Your task is to analyze a development request and identify the most relevant files that need to be examined, modified, or referenced during implementation.
## CRITICAL FORMAT REQUIREMENT
You MUST respond with ONLY a valid JSON object. Do not include any text before or after the JSON.
Do not include markdown code blocks (no \`\`\`json or \`\`\`).
The response must be parseable by JSON.parse() without any preprocessing.
## DISCOVERY STRATEGIES
**Semantic Similarity**:
- Use natural language understanding to identify files based on conceptual relevance
- Consider functional relationships and domain concepts
- Identify files that serve similar purposes or handle related functionality
- Look for files that would be conceptually impacted by the requested changes
**Keyword Matching**:
- Search for files containing specific keywords, function names, or class names
- Match file names, directory structures, and content patterns
- Identify files based on naming conventions and technical terminology
- Focus on exact matches and variations of key terms
**Semantic and Keyword Combined**:
- Leverage both semantic understanding and keyword matching
- Use semantic analysis to expand keyword searches with related concepts
- Apply contextual understanding to filter and prioritize keyword matches
- Balance precision of keywords with breadth of semantic understanding
**Structural Analysis**:
- Analyze architectural patterns and dependency relationships
- Identify files based on their role in the system architecture
- Consider import/export relationships and module dependencies
- Focus on structural impact and architectural significance
## FILE PRIORITIZATION CRITERIA
**High Priority**: Core files that will definitely need modification or are central to the task
**Medium Priority**: Supporting files that may need updates or provide important context
**Low Priority**: Reference files that provide background understanding but unlikely to change
## CONFIDENCE ASSESSMENT
Rate confidence (0.0 to 1.0) based on:
- Strength of relationship between file and task requirements
- Clarity of the file's role in the requested changes
- Quality of available information about the file's purpose
- Certainty about the file's relevance to the development task
## MODIFICATION LIKELIHOOD
Assess how likely each file is to be modified:
- **very_high**: File will almost certainly be modified
- **high**: File will likely be modified
- **medium**: File may be modified depending on implementation approach
- **low**: File unlikely to be modified but provides important context
- **very_low**: File provides background context only
## RESPONSE FORMAT
## CRITICAL JSON OUTPUT REQUIREMENTS
YOU MUST FOLLOW THESE RULES EXACTLY:
1. OUTPUT FORMAT: Respond with ONLY raw JSON - no other text whatsoever
2. NO MARKDOWN: DO NOT wrap your response in \`\`\`json or \`\`\` blocks
3. NO EXPLANATIONS: DO NOT include any text before or after the JSON
4. NO COMMENTS: JSON must not contain comments
5. DIRECT PARSE: Your response must be directly parseable by JSON.parse()

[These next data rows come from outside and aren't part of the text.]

(* ===== verification/WorkloadExamples.v ===== *)
(** Concrete runs of the handlers of pod templates and workloads on a cluster in memory, and
    the instances of the theorems about them. *)
From S2P Require Import Prelude KvStore GoStrings RestApi KubeApi ConfigMap Secret PersistentVolume PodTemplate Workload Deployment.
From S2P Require Import DaemonSet Job Pod StatefulSet Autoscaler WorkloadCluster.
Import Deployment.

(** A deployment of a container with a claim, a configuration and a port, and a claim that
    no container mounts. *)
Definition web_container : Container :=
  mkContainer "nginx" "nginx:1" [] [] [mkPort "http" 80 "TCP"] []
    [mkVolume VolumeTypeConfigMap "settings" "/etc/nginx"; mkVolume VolumeTypePersistentVolume "data" "/data"].
Definition web_volumes : list PersistentVolumeTemplate := [mkTemplate "data" "10Gi" "lvm"; mkTemplate "spare" "1Gi" "lvm"].
Definition no_status : WorkloadStatus := mkStatus 0 false 0 0 0 [].
Definition web : Deployment :=
  mkDeployment "" "web" 2 [web_container] (mkOptions (mkMetric "/metrics" 9100) true true false) web_volumes no_status "" 0 None.
Definition cluster0 : FakeCluster :=
  set_classes {[("", "lvm") := mkStorageClass "lvm" ∅ {["accessMode" := "ReadWriteOnce"]} 0 None]}
    (set_configmaps {[("default", "settings") := mkK8sConfigMap "default" "settings" {["port" := "80"]} "" 0 None]} empty_cluster).
Definition clusters0 : gmap string FakeCluster := {["local" := cluster0]}.
Definition clusters1 : gmap string FakeCluster := snd (Create "local" "default" web clusters0).
Definition cluster1 : FakeCluster := default cluster0 (clusters1 !! "local").

Example web_created : fst (Create "local" "default" web clusters0) = Ok (set_id "web" web).
Proof. vm_compute. reflexivity. Qed.

(** The cluster after the deployment was processed: it has its first revision. *)
Definition process (d : K8sDeployment) : K8sDeployment :=
  mkK8sDeployment d.(kd_Namespace) d.(kd_Name) "uid" (<[RevisionAnnotation := "1"]> d.(kd_Annotations)) d.(kd_Replicas)
    d.(kd_Selector) d.(kd_Template) false 2 2 2 0 1 [] 5 None.
Definition cluster2 : FakeCluster := set_deployments (process <$> fk_deployments cluster1) cluster1.
Definition clusters2 : gmap string FakeCluster := {["local" := cluster2]}.

Lemma clusters1_local : clusters1 !! "local" = Some cluster1.
Proof. apply some_default. vm_compute. reflexivity. Qed.

(** The deployment as it was created. *)
Definition web1 : K8sDeployment := default (new_deployment "" web (mkPodTemplate (mkMeta "" "" ∅ ∅) (mkPodSpec [] [])))
  (fk_deployments cluster1 !! ("default", "web")).
Lemma web1_stored : fk_deployments cluster1 !! ("default", "web") = Some web1.
Proof. apply some_default. vm_compute. reflexivity. Qed.
Lemma web2_stored : fk_deployments cluster2 !! ("default", "web") = Some (process web1).
Proof. simpl. by rewrite lookup_fmap, web1_stored. Qed.

Lemma pvcs_kept x (k : FakeCluster) : kube_objects (Obj := K8sPVC) (set_deployments x k) = kube_objects k.
Proof. reflexivity. Qed.
Lemma web_later : later "default" "web" cluster1 cluster2.
Proof.
  split.
  - exists web1, (process web1). split; [exact web1_stored|]. split; [exact web2_stored|].
    split; [vm_compute; reflexivity|]. split; [vm_compute; reflexivity|].
    split; [reflexivity|]. split; [reflexivity|]. split; [by apply lookup_insert_ne|].
    unfold deployIsUpdating, process. simpl. by rewrite lookup_insert_eq.
  - intros n p Hp. exists p. unfold cluster2. rewrite pvcs_kept. exact (conj Hp (conj eq_refl eq_refl)).
Qed.

Lemma web_names_ok : pod_names_ok [web_container] web_volumes.
Proof.
  split; [apply NoDup_singleton|]. intros c j ->%list_elem_of_singleton. unfold named_volume. simpl.
  rewrite !elem_of_cons. intros [[=]|[[=]|Hj%elem_of_nil]]; done.
Qed.
Lemma web_volumes_distinct : NoDup (pt_Name <$> web_volumes).
Proof. apply (bool_decide_unpack _). vm_compute. exact I. Qed.

(** Its pods. *)
Definition web_pod : PodSpec * list K8sPVC :=
  match fst (scPodSpecToK8sPodSpecAndPVCs [web_container] web_volumes cluster0) with Ok r => r | Err _ => (mkPodSpec [] [], []) end.
Lemma web_pod_ok : fst (scPodSpecToK8sPodSpecAndPVCs [web_container] web_volumes cluster0) = Ok (web_pod.1, web_pod.2).
Proof. vm_compute. reflexivity. Qed.

Lemma pod_spec_wf_witness :
  kv_Name <$> web_pod.1.(ps_Volumes) = ["nginx-vol0"; "data"] /\ NoDup (kv_Name <$> web_pod.1.(ps_Volumes)).
Proof.
  split; [vm_compute; reflexivity|].
  apply (pod_spec_wf [web_container] web_volumes cluster0 _ _ _ (pair_eq_snd _ _ web_pod_ok)). exact web_names_ok.
Defined.

(** What is accepted, although the cluster refuses it: two containers of one name, and then
    two volumes of one name; a persistent volume with the name of a mount; a port whose
    number is no port.  Mounted after the config map, such a persistent volume is not
    declared, and the container finds the config map in its place. *)
Definition pod_of (containers : list Container) (pvs : list PersistentVolumeTemplate) : PodSpec :=
  match fst (scPodSpecToK8sPodSpecAndPVCs containers pvs cluster0) with Ok r => r.1 | Err _ => mkPodSpec [] [] end.
Definition settings_volume : Volume := mkVolume VolumeTypeConfigMap "settings" "/etc/nginx".
Definition nginx (ports : list ContainerPort) (vols : list Volume) : Container := mkContainer "nginx" "nginx:1" [] [] ports [] vols.
Lemma containers_of_one_name :
  let pod := pod_of [nginx [] [settings_volume]; nginx [] [settings_volume]] [] in
  kn_Name <$> pod.(ps_Containers) = ["nginx"; "nginx"] /\ kv_Name <$> pod.(ps_Volumes) = ["nginx-vol0"; "nginx-vol0"].
Proof. split; vm_compute; reflexivity. Qed.
Lemma volume_named_like_a_mount :
  kv_Name <$> (pod_of [nginx [] [mkVolume VolumeTypePersistentVolume "nginx-vol1" "/data"; settings_volume]]
                 [mkTemplate "nginx-vol1" "1Gi" "lvm"]).(ps_Volumes) = ["nginx-vol1"; "nginx-vol1"] /\
  (let pod := pod_of [nginx [] [settings_volume; mkVolume VolumeTypePersistentVolume "nginx-vol0" "/data"]]
                [mkTemplate "nginx-vol0" "1Gi" "lvm"] in
   kv_Name <$> pod.(ps_Volumes) = ["nginx-vol0"] /\
   read_container pod.(ps_Volumes) <$> pod.(ps_Containers) =
     [nginx [] [settings_volume; mkVolume VolumeTypeConfigMap "settings" "/data"]]).
Proof. split; [|split]; vm_compute; reflexivity. Qed.
Lemma port_numbers_are_not_checked :
  (kp_ContainerPort <$> ((pod_of [nginx [mkPort "http" 70000 "TCP"; mkPort "none" 0 "TCP"; mkPort "wide" 4294967376 "TCP"] []] []).(ps_Containers)
     ≫= kn_Ports)) = [70000; 0; 80].
Proof. vm_compute. reflexivity. Qed.

Lemma pod_spec_round_trip_witness :
  (k8sPodSpecToScContainersAndVCTemplates web_pod.1.(ps_Containers) web_pod.1.(ps_Volumes)).1 =
  [mkContainer "nginx" "nginx:1" [] [] [mkPort "http" 80 "tcp"] [] web_container.(co_Volumes)].
Proof.
  apply (pod_spec_round_trip [web_container] web_volumes cluster0 _ _ _ web_names_ok (pair_eq_snd _ _ web_pod_ok)).
Defined.

Lemma deployment_round_trip_witness :
  exists read, fst (Get "local" "default" "web" clusters2) = Ok read /\ read.(de_Containers) = normal <$> [web_container] /\
    forall t, t ∈ read.(de_PersistentVolumes) <-> shown_volume web.(de_Containers) web.(de_PersistentVolumes) t.
Proof.
  destruct (Get "local" "default" "web" clusters2) as [r ks3] eqn:Hg.
  pose proof (deployment_round_trip "local" "default" web (set_id "web" web) clusters0 clusters1 clusters2 ks3 cluster1 cluster2 r
    web_names_ok web_volumes_distinct ltac:(reflexivity) (pair_eq_snd _ _ web_created) clusters1_local web_later
    (lookup_singleton_eq _ _) Hg) as Hr.
  assert (Hok : match r with Ok _ => True | Err _ => False end).
  { apply (f_equal fst) in Hg. simpl in Hg. rewrite <- Hg. vm_compute. exact I. }
  destruct r as [read|e]; [|destruct Hok]. exists read. split; [reflexivity|].
  destruct Hr as (_ & _ & _ & Hc & _ & Hv & _). split; [exact Hc|exact Hv].
Defined.

Definition after_delete : gmap string FakeCluster := fst (snd (Delete "local" "default" "web" (clusters2, []))).
Definition cluster3 : FakeCluster := default cluster0 (after_delete !! "local").
Lemma Delete_deployment_witness :
  snd (snd (Delete "local" "default" "web" (clusters2, []))) = [("default", "web")] /\
  kube_objects (Obj := K8sPVC) cluster3 !! ("default", "spare") = kube_objects cluster2 !! ("default", "spare").
Proof.
  assert (Hd : (Delete "local" "default" "web" (clusters2, [])) =
               (Ok tt, (after_delete, snd (snd (Delete "local" "default" "web" (clusters2, [])))))).
  { unfold after_delete. assert (Hf : fst (Delete "local" "default" "web" (clusters2, [])) = Ok tt) by (vm_compute; reflexivity).
    destruct (Delete "local" "default" "web" (clusters2, [])) as [r [a b]]. simpl in *. by subst. }
  assert (Hk : after_delete !! "local" = Some cluster3) by (apply some_default; vm_compute; reflexivity).
  destruct (Delete_deployment "local" "default" "web" clusters2 after_delete [] _ cluster2 cluster3 (Ok tt) Hd
    (lookup_singleton_eq _ _) Hk) as (Hp & d & Hd2 & _ & Hcl).
  split; [exact Hp|]. assert (d = process web1) as -> by (apply (inj Some); rewrite <- Hd2; exact web2_stored).
  assert (Hann : bool_decide ((process web1).(kd_Annotations) !! AnnkeyForDeletePVsWhenDeleteWorkload = Some "true") = true)
    by (vm_compute; reflexivity).
  rewrite Hann in Hcl. apply Hcl. intros [_ Hin].
  assert (Hv : volume_claims (process web1).(kd_Template).(tp_Spec).(ps_Volumes) = ["data"]) by (vm_compute; reflexivity).
  rewrite Hv in Hin. by apply list_elem_of_singleton in Hin.
Defined.

(** The replica set of the first revision, and a rollback to it. *)
Definition old_pods : PodTemplateSpec :=
  mkPodTemplate (mkMeta "" "" {["app" := "web"; DefaultDeploymentUniqueLabelKey := "5d4f"]} ∅)
    (mkPodSpec [mkK8sContainer "nginx" "nginx:0" [] [] [] [] [] ∅] []).
Definition first_revision : K8sReplicaSet :=
  mkK8sReplicaSet "default" "web-5d4f" [mkOwnerRef "Deployment" "web" (Some true) "uid"] {[RevisionAnnotation := "1"; ChangeCauseAnnotation := "init"]}
    old_pods 2 2.
Definition cluster_old : FakeCluster := set_replicasets {[("default", "web-5d4f") := first_revision]} cluster2.
Definition clusters_old : gmap string FakeCluster := {["local" := cluster_old]}.
Lemma deployments_kept x (k : FakeCluster) : kube_objects (Obj := K8sDeployment) (set_replicasets x k) = kube_objects k.
Proof. reflexivity. Qed.
Lemma old_stored : kube_objects cluster_old !! ("default", "web") = Some (process web1).
Proof. unfold cluster_old. rewrite deployments_kept. exact web2_stored. Qed.
Definition rolled_back : gmap string FakeCluster := snd (rollback "local" "default" "web" (Some (1, "bad image")) clusters_old).

Lemma rollback_restores_witness :
  exists d', fk_deployments (default cluster0 (rolled_back !! "local")) !! ("default", "web") = Some d' /\
    d'.(kd_Annotations) !! ChangeCauseAnnotation = Some "bad image" /\
    d'.(kd_Replicas) = 2 /\ d'.(kd_Template).(tp_Meta).(om_Labels) !! DefaultDeploymentUniqueLabelKey = None.
Proof.
  assert (Hr : fst (rollback "local" "default" "web" (Some (1, "bad image")) clusters_old) = Ok tt) by (vm_compute; reflexivity).
  assert (Hk : rolled_back !! "local" = Some (default cluster0 (rolled_back !! "local"))) by (apply some_default; vm_compute; reflexivity).
  assert (Hpatch : patch_applied (K := FakeCluster)) by (intros p d; reflexivity).
  destruct (rollback_restores Hpatch "local" "default" "web" 1 "bad image" clusters_old rolled_back cluster_old _ (Ok tt)
    (pair_eq_snd _ _ Hr) (lookup_singleton_eq _ _) Hk) as (d & d' & rs & Hd & _ & _ & _ & _ & Hobj & Htp & Hrep & _ & Hann).
  assert (d = process web1) as -> by (rewrite old_stored in Hd; congruence).
  exists d'. split; [|split; [|split]].
  - assert (Ho : kube_objects (default cluster0 (rolled_back !! "local")) !! ("default", "web") = Some d')
      by (rewrite Hobj; apply lookup_insert_eq). exact Ho.
  - apply (Hann ChangeCauseAnnotation).
  - rewrite Hrep. vm_compute. reflexivity.
  - rewrite Htp. apply lookup_delete_eq.
Defined.

(** ** What the runs show *)

Definition with_volumes (pvs : list PersistentVolumeTemplate) (vols : list Volume) (d : Deployment) : Deployment :=
  mkDeployment d.(de_ID) d.(de_Name) d.(de_Replicas) [mkContainer "nginx" "nginx:1" [] [] [] [] vols] d.(de_AdvancedOptions) pvs
    d.(de_Status) d.(de_Memo) d.(de_CreationTimestamp) d.(de_DeletionTimestamp).
Definition processed (ks : gmap string FakeCluster) : gmap string FakeCluster :=
  (fun k => set_deployments (process <$> fk_deployments k) k) <$> ks.

(** A temporary volume is not shown, and the update with what is shown fails. *)
Definition cached : Deployment :=
  with_volumes [mkTemplate "cache" "" StorageClassNameTemp] [mkVolume VolumeTypePersistentVolume "cache" "/cache"]
    (with_volumes [] [] (mkDeployment "" "web" 2 [] (mkOptions (mkMetric "" 0) false false false) [] no_status "" 0 None)).
Definition clusters_cached : gmap string FakeCluster := processed (snd (Create "local" "default" cached clusters0)).
Definition shown (r : result workload_error Deployment) : Deployment := match r with Ok d => d | Err _ => web end.
Lemma temporary_volume_is_lost :
  let read := fst (Get "local" "default" "web" clusters_cached) in
  (de_PersistentVolumes <$> [shown read]) = [[]] /\
  (vo_Name <$> (de_Containers (shown read) ≫= co_Volumes)) = ["cache"] /\
  fst (Update "local" "default" (shown read) clusters_cached) = Err (Answer ConnectClusterFailed).
Proof. split; [|split]; vm_compute; reflexivity. Qed.

(** A creation that meets a claim that is there fails and deletes that claim. *)
Definition foreign_claim : K8sPVC := mkK8sPVC "default" "data" ∅ [] ∅ None None "" ∅ "Bound" 1 None.
Definition clusters_claimed : gmap string FakeCluster :=
  {["local" := set_pvcs {[("default", "data") := foreign_claim]} cluster0]}.
Lemma failed_create_deletes_claims :
  fst (Create "local" "default" web clusters_claimed) = Err (Answer ConnectClusterFailed) /\
  is_some ((snd (Create "local" "default" web clusters_claimed) !! "local") ≫= fun k => fk_pvcs k !! ("default", "data")) = false.
Proof. split; vm_compute; reflexivity. Qed.

(** A storage class without an access mode ends the request with a panic. *)
Definition clusters_plain : gmap string FakeCluster :=
  {["local" := set_classes {[("", "lvm") := mkStorageClass "lvm" ∅ ∅ 0 None]} cluster0]}.
Lemma class_without_mode_panics : fst (Create "local" "default" web clusters_plain) = Err Panic.
Proof. vm_compute. reflexivity. Qed.

(** Until the cluster has processed it, a new deployment cannot be read, nor the namespace
    listed. *)
Lemma unprocessed_is_unreadable :
  fst (Get "local" "default" "web" clusters1) = Err (Answer ServerError) /\
  fst (List "local" "default" clusters1) = Err (Answer ServerError).
Proof. split; vm_compute; reflexivity. Qed.

(** The history of a deployment without replica sets. *)
Lemma history_without_replica_sets_panics : fst (getDeploymentHistory "local" "default" "web" clusters2) = Err Panic.
Proof. vm_compute. reflexivity. Qed.

(** An update that adds a volume makes no claim for it. *)
Definition extended : Deployment :=
  set_id "web" (with_volumes [mkTemplate "extra" "1Gi" "lvm"] [mkVolume VolumeTypePersistentVolume "extra" "/extra"] web).
Lemma update_makes_no_claim :
  (match fst (Update "local" "default" extended clusters2) with Ok _ => true | Err _ => false end) = true /\
  is_some ((snd (Update "local" "default" extended clusters2) !! "local") ≫= fun k => fk_pvcs k !! ("default", "extra")) = false.
Proof. split; vm_compute; reflexivity. Qed.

6. START AND END: Begin with { or [ and end with } or ]
❌ FORBIDDEN: markdown blocks, explanatory text, "Here is the JSON:"
✅ CORRECT: {"relevantFiles":[{"path":"src/file.ts","priority":"high"}]}
CRITICAL: Respond with a valid JSON object matching this exact structure:
{
"relevantFiles": [
{
"path": "relative/path/to/file.ext",
"priority": "high|medium|low",
"reasoning": "Detailed explanation of why this file is relevant",
"confidence": 0.0-1.0,
"estimatedTokens": number,
"modificationLikelihood": "very_high|high|medium|low|very_low"
}
],
"totalFilesAnalyzed": number,
"processingTimeMs": number,
"searchStrategy": "semantic_similarity|keyword_matching|semantic_and_keyword|structural_analysis",
"coverageMetrics": {
"totalTokens": number,
"averageConfidence": 0.0-1.0
}
}
COMMON FORMAT ERRORS TO AVOID:
1. DO NOT return a single file object when asked for multiple files
2. DO NOT return just the array without the wrapper object
3. DO NOT use single quotes - JSON requires double quotes
4. DO NOT include comments in the JSON
5. DO NOT forget any required fields
6. DO NOT use trailing commas
7. DO NOT return text explanations before or after the JSON
## DISCOVERY GUIDELINES
1. **Be Comprehensive**: Include all files that could be relevant to the task
2. **Prioritize Effectively**: Rank files by their importance to the development task
3. **Provide Clear Reasoning**: Explain why each file is relevant and how it relates to the task
4. **Estimate Accurately**: Provide realistic token estimates and confidence scores
5. **Consider Dependencies**: Include files that are architecturally connected
6. **Balance Breadth and Focus**: Cover all relevant areas without including irrelevant files
## CRITICAL: ANTI-HALLUCINATION REQUIREMENTS
**MANDATORY**: Only recommend files that ACTUALLY EXIST in the provided codebase context. DO NOT:
- Suggest files that don't exist in the codebase summary
- Assume standard file structures (routes/, models/, controllers/) unless they're shown in the codebase
- Create hypothetical file paths based on general software patterns
- Recommend files from typical frameworks unless they exist in this specific project
**REQUIRED**: Every file path you suggest must be verifiable in the codebase context provided.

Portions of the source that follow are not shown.